# How to complete this task
Beneath this task are records; print exactly the stretch of them from the line with "s2) end, None)" through the line with "assert (Hf0 : f None = acc cf1).", both ends included.

Data shown START

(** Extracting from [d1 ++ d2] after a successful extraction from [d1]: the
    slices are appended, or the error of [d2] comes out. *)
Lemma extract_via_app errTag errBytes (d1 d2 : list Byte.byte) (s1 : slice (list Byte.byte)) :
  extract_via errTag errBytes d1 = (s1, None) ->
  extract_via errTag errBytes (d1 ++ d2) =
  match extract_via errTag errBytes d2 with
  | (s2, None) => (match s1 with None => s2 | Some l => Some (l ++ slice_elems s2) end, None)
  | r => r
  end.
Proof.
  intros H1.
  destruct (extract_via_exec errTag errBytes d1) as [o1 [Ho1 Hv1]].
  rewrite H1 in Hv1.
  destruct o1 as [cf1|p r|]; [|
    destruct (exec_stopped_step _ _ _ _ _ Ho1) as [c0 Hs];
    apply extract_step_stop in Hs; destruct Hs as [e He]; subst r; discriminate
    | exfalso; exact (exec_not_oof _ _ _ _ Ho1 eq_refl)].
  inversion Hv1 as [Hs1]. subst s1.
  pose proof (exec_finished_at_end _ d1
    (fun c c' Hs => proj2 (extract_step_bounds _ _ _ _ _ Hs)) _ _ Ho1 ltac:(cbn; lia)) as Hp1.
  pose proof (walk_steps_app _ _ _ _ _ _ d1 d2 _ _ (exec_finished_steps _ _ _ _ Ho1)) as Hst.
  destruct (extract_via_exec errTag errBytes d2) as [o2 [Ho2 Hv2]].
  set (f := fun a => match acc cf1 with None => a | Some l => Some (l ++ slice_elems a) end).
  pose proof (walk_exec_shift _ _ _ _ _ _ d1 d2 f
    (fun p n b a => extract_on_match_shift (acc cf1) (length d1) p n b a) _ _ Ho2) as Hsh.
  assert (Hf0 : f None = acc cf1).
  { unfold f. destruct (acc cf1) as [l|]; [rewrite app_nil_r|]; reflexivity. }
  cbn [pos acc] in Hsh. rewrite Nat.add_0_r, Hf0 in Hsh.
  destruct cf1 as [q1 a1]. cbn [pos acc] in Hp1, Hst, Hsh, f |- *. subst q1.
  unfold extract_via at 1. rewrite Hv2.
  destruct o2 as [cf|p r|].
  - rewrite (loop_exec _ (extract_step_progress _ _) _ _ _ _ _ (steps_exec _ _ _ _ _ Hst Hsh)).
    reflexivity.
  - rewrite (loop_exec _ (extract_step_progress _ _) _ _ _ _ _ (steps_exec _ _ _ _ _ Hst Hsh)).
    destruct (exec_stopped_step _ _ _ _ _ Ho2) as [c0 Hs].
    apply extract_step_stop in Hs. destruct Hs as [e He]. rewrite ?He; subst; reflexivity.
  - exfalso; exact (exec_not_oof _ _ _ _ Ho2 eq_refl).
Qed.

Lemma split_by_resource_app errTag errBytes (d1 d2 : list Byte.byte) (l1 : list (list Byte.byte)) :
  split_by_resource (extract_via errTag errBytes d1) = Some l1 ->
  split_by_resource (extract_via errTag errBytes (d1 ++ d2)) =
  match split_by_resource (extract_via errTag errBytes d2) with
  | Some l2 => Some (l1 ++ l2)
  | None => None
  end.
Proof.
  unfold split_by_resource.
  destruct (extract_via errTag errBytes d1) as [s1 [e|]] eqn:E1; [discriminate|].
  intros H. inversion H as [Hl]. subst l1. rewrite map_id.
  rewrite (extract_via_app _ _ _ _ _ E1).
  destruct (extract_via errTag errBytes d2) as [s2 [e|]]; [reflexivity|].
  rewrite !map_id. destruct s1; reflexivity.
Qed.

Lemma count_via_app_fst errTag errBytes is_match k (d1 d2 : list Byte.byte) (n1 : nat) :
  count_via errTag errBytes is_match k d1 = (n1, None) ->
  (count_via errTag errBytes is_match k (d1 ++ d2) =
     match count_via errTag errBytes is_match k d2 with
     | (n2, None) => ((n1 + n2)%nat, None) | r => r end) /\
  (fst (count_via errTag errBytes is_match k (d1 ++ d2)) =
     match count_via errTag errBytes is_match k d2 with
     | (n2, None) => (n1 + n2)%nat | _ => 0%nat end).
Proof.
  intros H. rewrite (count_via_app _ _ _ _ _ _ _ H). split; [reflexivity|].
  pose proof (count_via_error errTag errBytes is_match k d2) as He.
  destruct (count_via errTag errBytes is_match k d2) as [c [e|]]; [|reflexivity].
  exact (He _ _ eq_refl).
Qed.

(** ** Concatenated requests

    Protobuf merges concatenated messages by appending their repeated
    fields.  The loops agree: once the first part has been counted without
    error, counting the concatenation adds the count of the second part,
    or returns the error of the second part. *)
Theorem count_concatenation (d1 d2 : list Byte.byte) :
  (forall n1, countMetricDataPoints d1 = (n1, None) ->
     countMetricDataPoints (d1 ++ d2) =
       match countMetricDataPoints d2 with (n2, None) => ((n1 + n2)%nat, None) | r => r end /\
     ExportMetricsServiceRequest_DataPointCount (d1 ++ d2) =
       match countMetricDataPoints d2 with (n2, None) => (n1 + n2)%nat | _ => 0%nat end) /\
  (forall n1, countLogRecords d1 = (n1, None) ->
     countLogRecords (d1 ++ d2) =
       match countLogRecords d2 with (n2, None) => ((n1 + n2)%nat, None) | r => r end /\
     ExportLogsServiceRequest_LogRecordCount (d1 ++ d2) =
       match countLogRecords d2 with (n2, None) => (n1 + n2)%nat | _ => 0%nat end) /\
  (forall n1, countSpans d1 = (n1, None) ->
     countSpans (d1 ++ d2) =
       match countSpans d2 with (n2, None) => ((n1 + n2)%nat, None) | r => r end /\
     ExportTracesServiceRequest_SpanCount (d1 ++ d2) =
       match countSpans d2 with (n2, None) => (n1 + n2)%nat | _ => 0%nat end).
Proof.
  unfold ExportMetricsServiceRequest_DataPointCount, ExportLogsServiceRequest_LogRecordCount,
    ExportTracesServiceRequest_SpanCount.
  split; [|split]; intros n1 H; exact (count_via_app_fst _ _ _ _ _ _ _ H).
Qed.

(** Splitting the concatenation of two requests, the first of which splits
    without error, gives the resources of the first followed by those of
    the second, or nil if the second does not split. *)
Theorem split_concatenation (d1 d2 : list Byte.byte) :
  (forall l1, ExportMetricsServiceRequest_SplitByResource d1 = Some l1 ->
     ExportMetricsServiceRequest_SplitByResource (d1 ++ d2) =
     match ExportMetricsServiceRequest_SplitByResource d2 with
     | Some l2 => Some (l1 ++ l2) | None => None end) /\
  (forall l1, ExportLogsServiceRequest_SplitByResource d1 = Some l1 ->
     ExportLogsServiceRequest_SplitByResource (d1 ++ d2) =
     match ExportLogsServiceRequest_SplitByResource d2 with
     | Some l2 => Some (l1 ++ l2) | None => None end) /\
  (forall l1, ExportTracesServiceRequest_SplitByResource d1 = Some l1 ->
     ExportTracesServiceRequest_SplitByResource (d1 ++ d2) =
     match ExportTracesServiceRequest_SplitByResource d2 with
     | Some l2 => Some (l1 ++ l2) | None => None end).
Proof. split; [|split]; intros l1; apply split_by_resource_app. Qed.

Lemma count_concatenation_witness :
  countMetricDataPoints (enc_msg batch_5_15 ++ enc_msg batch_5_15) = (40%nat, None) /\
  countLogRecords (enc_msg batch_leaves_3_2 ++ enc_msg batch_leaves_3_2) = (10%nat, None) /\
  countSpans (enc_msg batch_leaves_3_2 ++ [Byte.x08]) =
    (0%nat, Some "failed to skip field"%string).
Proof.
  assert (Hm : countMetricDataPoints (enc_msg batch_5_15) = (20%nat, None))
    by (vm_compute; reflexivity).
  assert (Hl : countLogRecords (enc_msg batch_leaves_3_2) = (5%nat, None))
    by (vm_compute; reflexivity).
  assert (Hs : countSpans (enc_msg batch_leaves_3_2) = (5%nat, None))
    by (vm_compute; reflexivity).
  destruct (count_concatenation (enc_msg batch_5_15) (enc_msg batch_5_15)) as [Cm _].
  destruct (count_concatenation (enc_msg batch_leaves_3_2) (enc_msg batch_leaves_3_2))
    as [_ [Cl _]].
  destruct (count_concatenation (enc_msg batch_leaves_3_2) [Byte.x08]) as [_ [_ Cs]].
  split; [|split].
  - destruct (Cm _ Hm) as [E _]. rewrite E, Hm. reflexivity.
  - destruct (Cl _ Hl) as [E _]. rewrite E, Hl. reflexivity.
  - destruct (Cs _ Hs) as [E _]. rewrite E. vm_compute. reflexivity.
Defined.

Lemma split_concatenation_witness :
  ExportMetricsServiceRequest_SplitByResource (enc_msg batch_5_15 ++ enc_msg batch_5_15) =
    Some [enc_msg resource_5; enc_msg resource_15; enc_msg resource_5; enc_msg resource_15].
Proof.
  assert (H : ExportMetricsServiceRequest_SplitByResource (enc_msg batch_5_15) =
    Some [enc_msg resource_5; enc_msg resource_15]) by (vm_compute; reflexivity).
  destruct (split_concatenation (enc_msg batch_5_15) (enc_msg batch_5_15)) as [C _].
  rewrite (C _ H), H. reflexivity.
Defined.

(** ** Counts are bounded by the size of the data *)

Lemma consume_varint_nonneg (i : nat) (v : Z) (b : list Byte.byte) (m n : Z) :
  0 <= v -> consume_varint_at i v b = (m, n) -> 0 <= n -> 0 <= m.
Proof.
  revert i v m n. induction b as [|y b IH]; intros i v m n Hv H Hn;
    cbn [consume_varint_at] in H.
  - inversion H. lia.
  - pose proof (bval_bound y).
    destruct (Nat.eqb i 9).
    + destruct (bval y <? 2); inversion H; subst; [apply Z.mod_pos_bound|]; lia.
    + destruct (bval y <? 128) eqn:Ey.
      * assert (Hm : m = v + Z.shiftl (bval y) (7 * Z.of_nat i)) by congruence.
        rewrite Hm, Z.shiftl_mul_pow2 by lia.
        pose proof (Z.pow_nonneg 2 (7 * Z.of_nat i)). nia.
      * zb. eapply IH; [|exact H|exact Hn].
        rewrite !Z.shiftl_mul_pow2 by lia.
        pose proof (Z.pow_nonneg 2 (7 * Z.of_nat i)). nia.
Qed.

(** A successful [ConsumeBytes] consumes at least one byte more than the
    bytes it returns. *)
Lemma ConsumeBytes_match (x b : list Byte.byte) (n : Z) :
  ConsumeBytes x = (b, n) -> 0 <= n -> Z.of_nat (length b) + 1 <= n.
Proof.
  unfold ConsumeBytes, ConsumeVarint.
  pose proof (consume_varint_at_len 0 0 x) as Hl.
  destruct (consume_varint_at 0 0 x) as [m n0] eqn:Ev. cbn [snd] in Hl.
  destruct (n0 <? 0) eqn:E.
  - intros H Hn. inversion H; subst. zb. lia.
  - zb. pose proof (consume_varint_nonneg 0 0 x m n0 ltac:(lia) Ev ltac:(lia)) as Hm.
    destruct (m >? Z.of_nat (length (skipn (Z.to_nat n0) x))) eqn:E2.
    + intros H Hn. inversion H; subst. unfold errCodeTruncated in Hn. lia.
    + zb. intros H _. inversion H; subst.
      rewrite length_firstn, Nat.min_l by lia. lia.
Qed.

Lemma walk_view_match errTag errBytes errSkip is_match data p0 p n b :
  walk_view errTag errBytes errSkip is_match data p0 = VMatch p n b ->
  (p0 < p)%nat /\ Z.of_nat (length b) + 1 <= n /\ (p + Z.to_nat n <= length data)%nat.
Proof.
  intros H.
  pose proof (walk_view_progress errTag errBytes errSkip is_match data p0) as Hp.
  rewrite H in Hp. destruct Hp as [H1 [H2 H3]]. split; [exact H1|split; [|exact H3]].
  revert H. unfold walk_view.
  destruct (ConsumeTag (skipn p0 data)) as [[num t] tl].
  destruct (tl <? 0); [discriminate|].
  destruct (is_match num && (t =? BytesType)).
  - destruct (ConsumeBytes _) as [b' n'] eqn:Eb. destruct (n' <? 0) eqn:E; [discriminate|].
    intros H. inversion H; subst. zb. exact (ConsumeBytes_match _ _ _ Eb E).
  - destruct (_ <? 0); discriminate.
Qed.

Data shown END

# Result
  | (s2, None) => (match s1 with None => s2 | Some l => Some (l ++ slice_elems s2) end, None)
  | r => r
  end.
Proof.
  intros H1.
  destruct (extract_via_exec errTag errBytes d1) as [o1 [Ho1 Hv1]].
  rewrite H1 in Hv1.
  destruct o1 as [cf1|p r|]; [|
    destruct (exec_stopped_step _ _ _ _ _ Ho1) as [c0 Hs];
    apply extract_step_stop in Hs; destruct Hs as [e He]; subst r; discriminate
    | exfalso; exact (exec_not_oof _ _ _ _ Ho1 eq_refl)].
  inversion Hv1 as [Hs1]. subst s1.
  pose proof (exec_finished_at_end _ d1
    (fun c c' Hs => proj2 (extract_step_bounds _ _ _ _ _ Hs)) _ _ Ho1 ltac:(cbn; lia)) as Hp1.
  pose proof (walk_steps_app _ _ _ _ _ _ d1 d2 _ _ (exec_finished_steps _ _ _ _ Ho1)) as Hst.
  destruct (extract_via_exec errTag errBytes d2) as [o2 [Ho2 Hv2]].
  set (f := fun a => match acc cf1 with None => a | Some l => Some (l ++ slice_elems a) end).
  pose proof (walk_exec_shift _ _ _ _ _ _ d1 d2 f
    (fun p n b a => extract_on_match_shift (acc cf1) (length d1) p n b a) _ _ Ho2) as Hsh.
  assert (Hf0 : f None = acc cf1).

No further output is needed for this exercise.